Methods: North American subjects (5-65 yrs) with grass allergy were randomized 1:1 to once-daily standardized timothy grass SLIT-T, MK-7243 (Merck/ALK; 2800 BAU of Phleum pratense) or placebo. Approval was obtained from appropriate IRBs and informed consent obtained from all research subjects. The primary efficacy endpoint was total combined score (TCS = rhinoconjunctivitis daily symptom score [DSS] plus daily medication score [DMS]) over entire grass pollen season (GPS). Key secondary endpoints included entire-season DSS and DMS and peak-season TCS and rhinoconjunctivitis quality-of-life questionnaire (RQLQ) scores. Safety endpoints included adverse events (AEs).
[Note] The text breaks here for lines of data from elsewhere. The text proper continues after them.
(** C36: The phases on one thread always report a round, with the exact sum of the
    values and the last sequence they should have; the round counts as valid
    if the expected checksum is right, that is as long as n (n - 1) fits in 63
    bits, and as invalid when the product wraps around once (from
    3,037,000,501 events on), although nothing was lost. *)
Theorem direct_phases_verdict cli cfg kind sys ri rp fuel :
  try_from cli = Ok cfg -> kind <> EndToEnd -> kind ∈ phases cfg.(mode) -> 0 <= cfg.(events_total) -> cfg.(buffer_size) <= 4611686018427387904 ->
  respects local_rely (sys.(sys_env) MicroEvent) ->
  exists rec, run_phase_with (S fuel) cfg kind sys ri rp = Returned (Ok rec) /\
    (kind <> ClaimOnly -> rec.(checksum_observed) = Some (exact_checksum cfg.(events_total))) /\
    (kind = ClaimOnly \/ kind = ClaimWritePublish -> rec.(last_sequence_observed) = Some (cfg.(events_total) - 1)) /\
    (cfg.(events_total) * (cfg.(events_total) - 1) < two63 -> rec.(valid) = true) /\
    (kind <> ClaimOnly -> two63 <= cfg.(events_total) * (cfg.(events_total) - 1) < two63 + two64 -> rec.(valid) = false).
Proof.
  intros Hcfg Hk Hin Hev Hbuf He. destruct (try_from_ok _ _ Hcfg) as (Hne & Hpow & Hfit).
  assert (Hn : 0 < cfg.(events_total) <= cfg.(buffer_size)).
  { split; [lia|]. apply Hfit. intros Hm. rewrite Hm in Hin. cbn in Hin. apply list_elem_of_singleton in Hin. congruence. }
  assert (Hverdict : forall rec, exact_round cfg rec ->
    (kind <> ClaimOnly -> rec.(checksum_observed) = Some (exact_checksum cfg.(events_total))) /\
    (cfg.(events_total) * (cfg.(events_total) - 1) < two63 -> rec.(valid) = true) /\
    (kind <> ClaimOnly -> two63 <= cfg.(events_total) * (cfg.(events_total) - 1) < two63 + two64 -> rec.(valid) = false)).
  { intros rec [Hsum Hv]. split_and!; [done | |]; rewrite Hv.
    - intros Hsmall. apply Z.eqb_eq. symmetry. apply arithmetic_fits; [i64_lia | done].
    - intros _ Hlarge. apply Z.eqb_neq. intros Heq. by apply (arithmetic_wraps cfg.(events_total)); [lia | done |]. }
  assert (Hws : forall wk, needs_signal (strategy_of wk) = false) by (by intros []).
  unfold run_phase_with. destruct kind; [| | | |done].
  - destruct (launch_reports _ _ _ (sys.(sys_world) MicroEvent) (baseline_reports cfg (sys.(sys_env) MicroEvent) ri rp ltac:(lia))) as (rec & -> & Hr).
    exists rec. destruct (Hverdict rec Hr) as (H1 & H2 & H3). split_and!; try done. by intros [].
  - edestruct (launch_reports (sys.(sys_env) MicroEvent)) as (rec & -> & Hr).
    { apply claim_only_reports with (N := cfg.(buffer_size)); try done. lia. }
    destruct Hr as [Hl Hr]. exists rec. split_and!; done.
  - edestruct (launch_reports (sys.(sys_env) MicroEvent)) as (rec & -> & Hr).
    { apply claim_write_reports with (N := cfg.(buffer_size)); try done. lia. }
    exists rec. destruct (Hverdict rec Hr) as (H1 & H2 & H3). split_and!; try done. by intros [].
  - edestruct (launch_reports (sys.(sys_env) MicroEvent)) as (rec & -> & Hr).
    { apply claim_write_publish_reports with (N := cfg.(buffer_size)); try done. lia. }
    destruct Hr as [Hr Hl]. exists rec. destruct (Hverdict rec Hr) as (H1 & H2 & H3). by split_and!.
Qed.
Results: 1501 subjects were randomized; 85% were multisensitized and 25% had asthma. Timothy grass SLIT-T yielded improvements versus placebo of 23% in entire-season TCS (median difference: –0.98, P < .001), 29% in peak-season TCS (median difference: –1.33, P < .001), 20% in entire-season DSS (median difference: –0.64, P = .001), 35% in entire-season DMS (mean difference: –0.48, P < .001), and 12% in peak-season RQLQ (median difference: –0.13, P= .027). Efficacy was similar between children and adults. Most AEs were transient local application-site reactions, with no serious treatment-related AEs or anaphylactic shock. Three subjects (2 SLIT-T, 1 placebo) had moderate systemic allergic reactions.
Conclusions: In the largest immunotherapy trial presented to date, timothy grass SLIT-T was effective in grass-allergic North American children and adults with AR/C, confirming previous research.